Pardon d'avoir été trop brutal, je n'ai pas tout dit, mais je crois que c'est un problème qui nous concerne tous.
Nous avons retranscrit ci-dessous deux des questions auxquelles le ministre a répondu au cours du débat qui a suivi
Question concernant les urgences je trouve particulièrement difficile et inacceptable, qu'à l'époque où on a fait un effort considérable pour centraliser l'organisation des secours, avec notamment les SDIS, l'autre jour, une cyclomotoriste renversée - elle était en faute - par un automobiliste, projetée sur la route, à une quinzaine de mètres de là, polyfracturée, a été secourue très rapidement par les services de secours; il a fallu attendre 4 heures son évacuation.
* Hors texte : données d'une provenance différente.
(* ===== verification/EngineServing.v ===== *)
(** * The LLM engine behind the engine worker

    [LLMEngine] is an engine the worker can own: its request counter only grows, so no id is given out twice. *)
From S2P Require Import Prelude Json Blake2b Qos Sequence Policy KvPolicy RadixCache BlockManager HierarchicalCache StorageBackend KvPage ModelRunner RemoteCatalog PrefixCatalog TransferCoordinator SchedulerTrace Scheduler Config SchedulerStep RemoteRestore LlmEngine EngineWorker EngineWorkerSpec.
Set Default Goal Selector "!".
Set Default Proof Using "Type".

Create HintDb steady_db.

Section serving.
Context {B T H L : Type} `{KVStorageBackend B} `{KvTensor T} `{LM : LanguageModel T H L} `{Hasher} `{FloatRepr}.
Abbreviation Service := (RemoteKVRestoreService B).
Abbreviation Sched := (Scheduler Service PendingRemoteRestore).
Abbreviation Engine := (LLMEngine B T).
Abbreviation ME := (M Engine).
Context (append_ok : nat → bool) (clock perf_counter : nat → Q) (turns : nat → list loop_event).
Context (tokenizer_encode : string → list Z).

(** [m] leaves the request counter alone. *)
Definition steady {A} (m : ME A) : Prop := ∀ e, eng_counter (m e).2 = eng_counter e.
Lemma steady_ret {A} (a : A) : steady (mret a).
Proof. by intros e. Qed.
Lemma steady_raise {A} exc : steady (raise (A := A) exc).
Proof. by intros e. Qed.
Lemma steady_get : steady getS.
Proof. by intros e. Qed.
Lemma steady_lift {A} (r : result A) : steady (lift r).
Proof. by intros e. Qed.
Lemma steady_of_option {A} exc (o : option A) : steady (of_option exc o).
Proof. intros e. by destruct o. Qed.
Lemma steady_raise_if b exc : steady (raise_if b exc).
Proof. intros e. by destruct b. Qed.
Lemma steady_modify f : (∀ e, eng_counter (f e) = eng_counter e) → steady (modifyS f).
Proof. intros Hf e. apply Hf. Qed.
Lemma steady_bind {A C} (m : ME A) (k : A → ME C) : steady m → (∀ a, steady (k a)) → steady (m ≫= k).
Proof.
  intros Hm Hk e. unfold mbind, M_bind. specialize (Hm e). destruct (m e) as [[x|a] e']; [done|]. cbn in Hm. rewrite <-Hm. apply Hk.
Qed.
Lemma steady_try {A} (m : ME A) h : steady m → (∀ exc, steady (h exc)) → steady (try_except m h).
Proof.
  intros Hm Hh e. unfold try_except. specialize (Hm e). destruct (m e) as [[x|a] e']; [|done]. cbn in Hm. rewrite <-Hm. apply Hh.
Qed.
Lemma steady_finally {A} (m : ME A) f : steady m → steady f → steady (try_finally m f).
Proof.
  intros Hm Hf e. unfold try_finally. specialize (Hm e). destruct (m e) as [r e']. cbn in Hm. specialize (Hf e'). rewrite Hm in Hf.
  by destruct r, (f e') as [[] ?].
Qed.
Lemma steady_forM {A} (l : list A) f : (∀ x, steady (f x)) → steady (forM l f).
Proof. intros Hf. induction l as [|x l IH]; [apply steady_ret|]. by apply steady_bind. Qed.
Lemma steady_mapM {A C} (f : A → ME C) l : (∀ x, steady (f x)) → steady (mapM_M f l).
Proof.
  intros Hf. induction l as [|x l IH]; [apply steady_ret|]. apply steady_bind; [done|]. intros y. apply steady_bind; [done|]. intros ys. apply steady_ret.
Qed.
Lemma steady_scheduler {A} (m : M Sched A) : steady (on_scheduler m).
Proof. intros e. unfold on_scheduler. by destruct (m (eng_scheduler e)). Qed.
Lemma steady_restore {A} (m : M Service A) : steady (on_restore m).
Proof. apply steady_scheduler. Qed.
Lemma steady_runner {A} (m : M (ModelRunner T) A) : steady (on_runner m).
Proof. intros e. unfold on_runner. destruct (eng_runner e) as [r|]; [|done]. by destruct (m r). Qed.
Lemma steady_perf : steady (read_perf perf_counter).
Proof. by intros e. Qed.
Lemma steady_events : steady take_step_token_events.
Proof. by intros e. Qed.
Ltac steadily := repeat (lazymatch goal with |- forall _, _ => intro | _ => idtac end; first
  [ solve [trivial with steady_db nocore] | apply steady_ret | apply steady_raise | apply steady_get | apply steady_lift | apply steady_of_option | apply steady_raise_if
  | apply steady_scheduler | apply steady_restore | apply steady_runner | apply steady_perf
  | apply steady_bind | apply steady_try | apply steady_finally | apply steady_forM | apply steady_mapM | (apply steady_modify; done)
  | lazymatch goal with |- steady (match ?x with _ => _ end) => destruct x | |- steady ((λ _, _) _) => cbv beta end ]).
Lemma steady_enqueue s n : steady (enqueue_writeback s n).
Proof. unfold enqueue_writeback. steadily. Qed.
#[local] Hint Resolve steady_enqueue : steady_db.
Lemma steady_writebacks seqs : steady (enqueue_remote_writebacks seqs).
Proof.
  unfold enqueue_remote_writebacks, record_writeback_error. apply steady_bind; [apply steady_get|]. intros e. destruct (_ || _); [apply steady_ret|].
  apply steady_forM. intros i. apply steady_bind; [apply steady_scheduler|]. intros s. destruct (kv_compressed s); [apply steady_ret|].
  apply steady_bind; [apply steady_lift|]. intros [p c]. destruct (_ || _); [apply steady_ret|]. apply steady_try; [apply steady_enqueue|]. steadily.
Qed.
#[local] Hint Resolve steady_writebacks : steady_db.
Lemma steady_process wait : steady (process_remote_writebacks turns wait).
Proof.
  unfold process_remote_writebacks, record_writeback_error. apply steady_bind; [apply steady_get|]. intros e0.
  destruct (negb (has_service e0)); [apply steady_ret|]. apply steady_bind; [|steadily]. apply steady_forM. intros pending.
  apply steady_bind; [apply steady_restore|]. intros done. destruct (_ && _); [apply steady_ret|]. apply steady_finally; [steadily|].
  intros e. unfold mbind, M_bind. cbn [getS].
  by destruct (remove_equal pending (eng_pending_writebacks e)).
Qed.
#[local] Hint Resolve steady_process : steady_db.
Lemma steady_ready : steady (process_ready_remote_restores clock turns).
Proof. unfold process_ready_remote_restores. steadily. Qed.
#[local] Hint Resolve steady_ready : steady_db.
Lemma steady_loop n : steady (schedule_loop append_ok clock turns n).
Proof.
  induction n as [|n IH]; [apply steady_raise|]. cbn [schedule_loop]. apply steady_bind; [apply steady_process|]. intros _.
  apply steady_bind; [apply steady_ready|]. intros _. steadily.
Qed.
#[local] Hint Resolve steady_loop : steady_db.
Lemma steady_batch seqs p : steady (step_batch append_ok clock perf_counter turns seqs p).
Proof.
  unfold step_batch, run_batch, background. steadily.
Qed.
#[local] Hint Resolve steady_batch : steady_db.
Lemma steady_step n : steady (step append_ok clock perf_counter turns n).
Proof. unfold step. steadily. Qed.
Lemma steady_exit : steady (exit turns).
Proof.
  unfold exit. intros e. unfold mbind at 1, M_bind at 1. cbn [getS]. destruct (eng_exited e); [done|]. unfold mbind at 1, M_bind at 1. cbn [putS].
  set (e' := setter eng_exited _ e). change (eng_counter e) with (eng_counter e'). generalize e' as e0. clear e'. intros e0. revert e0.
  change (steady (try_finally (if has_service e then process_remote_writebacks turns true;; on_restore (service_close turns) else mret tt)
    (try_finally drop_runner (if has_service e then close_backend else mret tt)))).
  unfold drop_runner, close_backend. steadily.
Qed.

(** ** The engine as the worker owns it *)
(** The tokenizer's chat template and decoder; [waits] bounds the waits of a step. *)
Context (chat_template : list ChatMessage → result TemplateOutput) (tokenizer_decode : list Z → result string) (waits : nat).
Definition llm_serving : ServingEngine Engine RequestMetrics SchedulerMetrics := {|
  se_chat_template := λ messages _, chat_template messages;
  se_decode := tokenizer_decode;
  se_max_model_len := λ e, Some (cf_max_model_len (eng_config e));
  se_eos := λ e, Some (cf_eos (eng_config e));
  se_add_request := λ prompt sampling_params qos, add_request append_ok clock tokenizer_encode (PromptTokens prompt) sampling_params (Some qos);
  se_cancel_request := cancel_engine_request append_ok clock;
  se_step := step append_ok clock perf_counter turns waits;
  se_take_events := take_step_token_events;
  se_request_metrics := get_request_metrics;
  se_scheduler_metrics := get_scheduler_metrics perf_counter;
  se_exit := exit turns
|}.
Lemma counter_steady_advances {A} (m : ME A) : steady m → advances (λ _, True) eng_counter m.
Proof. intros Hm e _. split; [done|]. by rewrite Hm. Qed.
Lemma add_request_counter prompt sp q (e : Engine) :
  eng_counter (add_request append_ok clock tokenizer_encode prompt sp q e).2 = S (eng_counter e) ∧
  ∀ i e', add_request append_ok clock tokenizer_encode prompt sp q e = (inr i, e') → i = eng_counter e.
Proof.
  unfold add_request, mbind, M_bind. cbn [getS putS lift]. destruct (sequence_init _ _ _ _ _) as [x|s] eqn:Es; [done|].
  apply sequence_init_new in Es as [_ Es]. unfold on_scheduler. destruct (add _ _ _ _) as [[x|[]] sc]; (split; [done|]); [done|].
  intros i e' [= <- _]. exact Es.
Qed.
#[refine] Definition llm_lawful : @LawfulServing _ _ _ llm_serving := {|
  sound := λ _, True; next_id := eng_counter; token_ok := λ _, True |}.
Proof.
  - intros l sp q e _. split; [done|]. cbn [se_add_request llm_serving]. rewrite (proj1 (add_request_counter _ _ _ _)). lia.
  - intros i. apply counter_steady_advances. unfold se_cancel_request, llm_serving, cancel_engine_request. steadily.
  - apply counter_steady_advances, steady_step.
  - apply counter_steady_advances, steady_events.
  - apply counter_steady_advances, steady_scheduler.
  - apply counter_steady_advances, steady_exit.
  - intros l sp q e i e' _ Ea. cbn [se_add_request llm_serving] in Ea. pose proof (add_request_counter (PromptTokens l) sp (Some q) e) as [Hc Hi].
    rewrite Ea in Hc. cbn in Hc. rewrite (Hi _ _ Ea), Hc. lia.
  - intros e outputs n e' _ _. apply Forall_true. intros x. by apply Forall_true.
  - intros e events e' _ _. by apply Forall_true.
Defined.
(** A tokenizer that decodes every list of ids *)
Definition llm_decoding (tokenizer_decodes : ∀ l, ∃ text, tokenizer_decode l = inr text) : @DecodingServing _ _ _ llm_serving llm_lawful :=
  λ l _, tokenizer_decodes l.
End serving.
Pourquoi ? Eh bien parce qu'il n'y avait soit-disant pas d'hôpital capable de l'accueillir. Or, à 15 kilomètres de là, il y avait un service, dans une clinique privée, certes, dans la Nièvre, dans lequel on pouvait immédiatement faire un diagnostic rapide, savoir s'il y avait au moins des conséquences neurologiques, il y avait un scanner ; eh bien il a fallu attendre 4 h avant qu'elle soit évacuée, alors qu'il était possible de la transporter en 15 mn dans cette clinique, où on pouvait faire un diagnostic. J'ai écrit au préfet, je n'ai pas eu de réponse.
Monsieur, je ne peux que participer à votre indignation, s'il y avait une clinique à côté qui pouvait faire l'examen dans de bonnes conditions, et que cela ne faisait pas perdre de temps ; je sais que quand c'est à la limite de deux régions sanitaires, c'est un peu compliqué, mais il faut raisonner en termes de bassin de vie et d'efficacité par rapport à la personne malade, et pas en termes administratifs, je partage avec vous ce sentiment. Alors je ne connais pas l'exemple même, j'espère que le préfet vous répondra, mais faire perdre 4 h...
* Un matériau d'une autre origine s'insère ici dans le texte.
(* ===== verification/HttpApp.v ===== *)
(** * The HTTP application

    Models the handlers of [create_app] in [nanovllm/serve/app.py]: what a request is answered, and what it does to the
    engine worker. FastAPI routes a request to its handler, runs [authenticate] first, and sends the response; the
    request's id and the times are arguments, and an asynchronous generator is the list of what it yields. *)
From S2P Require Import Prelude Json Qos Sequence StorageBackend Scheduler EngineWorker Protocol.
Set Default Goal Selector "!".
Set Default Proof Using "Type".

(** ** Payloads *)
Definition opt_str (o : option string) : Json := match o with Some s => JStr s | None => JNull end.
(** [_error] *)
Definition error_json (message error_type : string) (param code : option string) : Json :=
  JObj [("error", JObj [("message", JStr message); ("type", JStr error_type); ("param", opt_str param); ("code", opt_str code)])].
Definition invalid_request : string := "invalid_request_error".
(** [_usage] *)
Definition usage_json (prompt_tokens : nat) (token_ids : list Z) : Json :=
  let completion_tokens := length token_ids in
  JObj [("prompt_tokens", JInt (Z.of_nat prompt_tokens)); ("completion_tokens", JInt (Z.of_nat completion_tokens));
        ("total_tokens", JInt (Z.of_nat (prompt_tokens + completion_tokens)))].

(** ** Server-sent events *)
Inductive SsePayload := Payload (v : Json) | Done.
Section sse.
Context `{FloatRepr}.
(** [json.dumps] with [ensure_ascii=False]: only the quote, the backslash and control characters are escaped. *)
Definition escape_control (c : Z) : text :=
  if (c =? 34)%Z then [92; 34]%Z
  else if (c =? 92)%Z then [92; 92]%Z
  else if (c =? 10)%Z then [92; 110]%Z
  else if (c =? 13)%Z then [92; 114]%Z
  else if (c =? 9)%Z then [92; 116]%Z
  else if (c =? 8)%Z then [92; 98]%Z
  else if (c =? 12)%Z then [92; 102]%Z
  else if (c <? 32)%Z then ([92; 117] ++ hex4 c)%Z
  else [c].
Definition quote_utf8 (s : string) : text := ([34] ++ concat (escape_control <$> bytes_of s) ++ [34])%Z.
Fixpoint dumps_utf8 (v : Json) : text :=
  match v with
  | JNull => bytes_of "null"
  | JBool b => if b then bytes_of "true" else bytes_of "false"
  | JInt z => py_str_int z
  | JFloat f => render_float f
  | JStr s => quote_utf8 s
  | JList l => [91%Z] ++ join [44; 32]%Z (map dumps_utf8 l) ++ [93%Z]
  | JObj fs => [123%Z] ++ join [44; 32]%Z (map (λ kv, quote_utf8 kv.1 ++ [58; 32]%Z ++ dumps_utf8 kv.2) fs) ++ [125%Z]
  end.
Definition sse_data (p : SsePayload) : text := match p with Payload v => dumps_utf8 v | Done => bytes_of "[DONE]" end.
(** [_sse] *)
Definition sse (p : SsePayload) : text := bytes_of "data: " ++ sse_data p ++ [10; 10]%Z.
End sse.

(** ** Responses *)
Inductive Body := JsonBody (v : Json) | EventStream (l : list SsePayload) | StaticFile (name : string).
Record Response := mkResponse { rs_status : Z; rs_headers : list (string * string); rs_body : Body }.
(** What a handler raises: [HTTPException], or anything else, which the framework answers with status 500. *)
Inductive HttpError := HTTPException (status : Z) (detail : Json) | Unhandled (e : exn).
Definition json_response (status : Z) (v : Json) : Response := mkResponse status [] (JsonBody v).
(** [http_error_handler]; [str] renders a detail that is no error object. *)
Definition http_error_handler (str : Json → string) (status : Z) (detail : Json) : Response :=
  json_response status
    match detail with
    | JObj fields => if dict_get "error" fields then detail else error_json (str detail) invalid_request None None
    | _ => error_json (str detail) invalid_request None None
    end.
(** [validation_error_handler], of the first error: its message and its location *)
Definition validation_error_handler (msg : option string) (loc : list string) : Response :=
  let param := String.concat "." (tail loc) in
  json_response 422 (error_json (default "invalid request" msg) invalid_request (if String.eqb param "" then None else Some param) None).

Section app.
Context {E Met SM : Type} `{ServingEngine E Met SM}.
Abbreviation Worker := (InferenceWorker E Met SM).
Abbreviation Event := (GenerationEvent Met).
Context (served_model backend_name : string) (api_key : option string).
(** The fields of [get_scheduler_metrics] and of a request's metrics *)
Context (scheduler_fields : SM → list (string * Json)) (metrics_json : option Met → Json).

(** [authenticate]: the answer that keeps a request from its handler, if any *)
Definition authenticate (path : string) (authorization : option string) : option Response :=
  match api_key with
  | Some key =>
      if negb (String.eqb key "") && String.prefix "/v1/" path && negb (bool_decide (authorization = Some ("Bearer " +:+ key)))
      then Some (json_response 401 (error_json "Incorrect API key provided" "authentication_error" None (Some "invalid_api_key")))
      else None
  | None => None
  end.

(** ** The small handlers *)
Definition index : Response := mkResponse 200 [] (StaticFile "index.html").
Definition health (alive : bool) : Json :=
  JObj [("status", JStr (if alive then "ok" else "unavailable")); ("model", JStr served_model); ("backend", JStr backend_name)].
Definition models (now : Z) : Json :=
  JObj [("object", JStr "list"); ("data", JList [JObj [("id", JStr served_model); ("object", JStr "model"); ("created", JInt now);
    ("owned_by", JStr "nano-vllm")]])].
(** [worker.metrics()] *)
Definition metrics_fields (alive : bool) (w : Worker) : list (string * Json) :=
  let '(sm, active_count, queued) := worker_metrics w in
  let snapshot := dict_set "serving_active_requests" (JInt (Z.of_nat active_count))
    (dict_set "served_model" (JStr served_model) (dict_set "backend" (JStr backend_name) (match sm with Some sm => scheduler_fields sm | None => [] end))) in
  dict_set "worker_alive" (JBool alive) (dict_set "serving_queued_requests" (JInt (Z.of_nat queued)) snapshot).
Definition metrics (alive : bool) (w : Worker) : Json := JObj (metrics_fields alive w).
(** [worker.metrics().get("max_model_len")]: both engines report an integer. *)
Definition reported_max_model_len (alive : bool) (w : Worker) : option Z :=
  match dict_get "max_model_len" (metrics_fields alive w) with Some (JInt n) => Some n | _ => None end.

(** ** [submit] *)
Definition model_not_found (model : string) : HttpError :=
  HTTPException 404 (error_json ("The model '" +:+ model +:+ "' does not exist") invalid_request (Some "model") (Some "model_not_found")).
Definition limit_exceeded (max_model_len : Z) : HttpError :=
  HTTPException 400 (error_json ("max_tokens must not exceed max_model_len (" +:+ str_int max_model_len +:+ ")") invalid_request
    (Some "max_tokens") (Some "context_length_exceeded")).
Definition submit_request (payload : ChatCompletionRequest) : result ClientAction :=
  sp ← sampling_params (mkSamplingParams (cc_temperature payload) (Z.to_nat (output_limit payload)) false);
  qos ← request_qos (mkRequestQoS (cc_priority payload) (cc_ttft_slo_ms payload) (cc_tpot_slo_ms payload) (cc_e2e_slo_ms payload)
    (cc_request_class payload));
  mret (Submit (cc_messages payload) sp qos (cc_stream payload)).
(** What the request puts in the worker's queue; [alive] is [worker.is_alive]. *)
Definition submit (payload : ChatCompletionRequest) (alive : bool) (w : Worker) : HttpError + ClientAction :=
  if negb (String.eqb (cc_model payload) served_model) then inl (model_not_found (cc_model payload))
  else
    let queue := match submit_request payload with
                 | inl e => inl (Unhandled e)
                 | inr action => if alive then inr action else inl (Unhandled (RuntimeError "nano-vLLM inference worker is not running"))
                 end in
    match reported_max_model_len alive w with
    | Some max_model_len => if (max_model_len <? output_limit payload)%Z then inl (limit_exceeded max_model_len) else queue
    | None => queue
    end.

(** ** The streaming answer *)
Section completion.
Context (request_id : string) (created : Z) (payload : ChatCompletionRequest).
Definition chunk (choices : list Json) (more : list (string * Json)) : SsePayload :=
  Payload (JObj ([("id", JStr request_id); ("object", JStr "chat.completion.chunk"); ("created", JInt created);
    ("model", JStr served_model); ("choices", JList choices)] ++ more)).
Definition choice (delta : list (string * Json)) (finish_reason : Json) : Json :=
  JObj [("index", JInt 0); ("delta", JObj delta); ("finish_reason", finish_reason)].
Definition role_chunk : SsePayload := chunk [choice [("role", JStr "assistant"); ("content", JStr "")] JNull] [].
Definition content_chunk (s : string) : SsePayload := chunk [choice [("content", JStr s)] JNull] [].
Definition finish_chunk (finish_reason : string) (m : option Met) : SsePayload :=
  chunk [choice [] (JStr finish_reason)] [("x_nanovllm_metrics", metrics_json m)].
Definition usage_chunk (prompt_tokens : nat) (token_ids : list Z) : SsePayload := chunk [] [("usage", usage_json prompt_tokens token_ids)].

(** Where the generator is: it has returned, completed or not, or it waits for the next event. *)
Inductive StreamEnd := Completed | Returned | Waiting.
(** The loop of [stream_events], over the events of the handle *)
Fixpoint stream_loop (events : list Event) : list SsePayload * StreamEnd :=
  match events with
  | [] => ([], Waiting)
  | TextDelta s :: events => let '(l, e) := stream_loop events in (content_chunk s :: l, e)
  | GenerationFinished _ token_ids prompt_tokens finish_reason m :: _ =>
      ([finish_chunk finish_reason m] ++ (if include_usage payload then [usage_chunk prompt_tokens token_ids] else []) ++ [Done], Completed)
  | GenerationFailed message :: _ => ([Payload (error_json message "server_error" None None); Done], Returned)
  | GenerationCancelled :: _ => ([], Returned)
  end.
Definition stream_events (events : list Event) : list SsePayload * StreamEnd :=
  let '(l, e) := stream_loop events in (role_chunk :: l, e).
(** The position of the finish chunk, from which on [completed] is set *)
Definition completes_at (events : list Event) : option nat :=
  match last events with
  | Some (GenerationFinished _ _ _ _ _) => Some (length events)
  | _ => None
  end.
(** The [finally] of a generator closed after [taken] chunks: does it cancel the handle? One that was never started does not. *)
Definition stream_closed_cancels (events : list Event) (taken : nat) : bool :=
  (0 <? taken) && match completes_at events with Some k => taken <=? k | None => true end.
Definition stream_response (events : list Event) : Response :=
  mkResponse 200 [("Cache-Control", "no-cache"); ("X-Accel-Buffering", "no"); ("X-Request-Id", request_id)] (EventStream (stream_events events).1).

(** ** The answer in one piece *)
Definition completion_json (s : string) (token_ids : list Z) (prompt_tokens : nat) (finish_reason : string) (m : option Met) : Json :=
  JObj [("id", JStr request_id); ("object", JStr "chat.completion"); ("created", JInt created); ("model", JStr served_model);
    ("choices", JList [JObj [("index", JInt 0); ("message", JObj [("role", JStr "assistant"); ("content", JStr s)]);
       ("finish_reason", JStr finish_reason)]]);
    ("usage", usage_json prompt_tokens token_ids); ("x_nanovllm_metrics", metrics_json m)].
(** One round of the loop: the client has gone, the wait of a quarter of a second ends without an event, or an event comes. *)
Inductive Poll := Disconnected | TimedOut | Received (ev : Event).
(** The answer, and whether the handle is cancelled; [None] while the loop goes on. *)
Fixpoint completion_loop (polls : list Poll) : option ((HttpError + Response) * bool) :=
  match polls with
  | [] => None
  | Disconnected :: _ => Some (inl (HTTPException 499 (error_json "Client disconnected" invalid_request None None)), true)
  | TimedOut :: polls | Received (TextDelta _) :: polls => completion_loop polls
  | Received (GenerationFinished s token_ids prompt_tokens finish_reason m) :: _ =>
      Some (inr (mkResponse 200 [("X-Request-Id", request_id)] (JsonBody (completion_json s token_ids prompt_tokens finish_reason m))), false)
  | Received (GenerationFailed message) :: _ => Some (inl (HTTPException 500 (error_json message "server_error" None None)), true)
  | Received GenerationCancelled :: _ => Some (inl (HTTPException 499 (error_json "Generation cancelled" invalid_request None None)), true)
  end.
End completion.
End app.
Question concernant le contingentement des actes médicaux compte-tenu de la raréfaction des médecins qui veulent s'établir en milieu rural, pourquoi ne pas décontingenter le nombre d'actes qu'ils doivent faire, afin de pousser les jeunes qui s'établissent à aller vers les communes rurales afin de gagner plus d'argent ?
Les actes médicaux ne sont pas contingentés, ou alors c'est nouveau ! Ce qui est contingenté, c'est hélas l'enveloppe générale, et un certain nombre de pratiques qui sont contrôlées, mais l'acte médical, la consultation, la visite, ne sont pas contingentées. Elles sont contingentées pour certaines infirmières dans des quota qui concernent, localement, les infirmières libérales.
La raison d'une non-installation dans les zones rurales, c'est que, encore une fois, la vie quotidienne, l'esprit, la culture, pas seulement médicale - il ne faut pas accuser seulement les médecins - de l'ensemble de notre population a changé. Ce n'est pas une baisse du dévouement, comment puis-je dire cela, il n'y a aucun esprit péjoratif dans ce que je dis : cela a changé en général, on s'intéresse beaucoup plus à soi, à sa famille, à sa vie, et après tout, c'est aussi un des succès de notre société. Et donc les situations pénibles, les spécialités pénibles à l'hôpital, celles qui nécessitent des gardes, on s'en détourne considérablement, et les internes ne les choisissent pas : il y a un grand danger à voir la raréfaction des vocations en matière de chirurgie dans notre pays parce qu'on ne veut plus faire des gardes.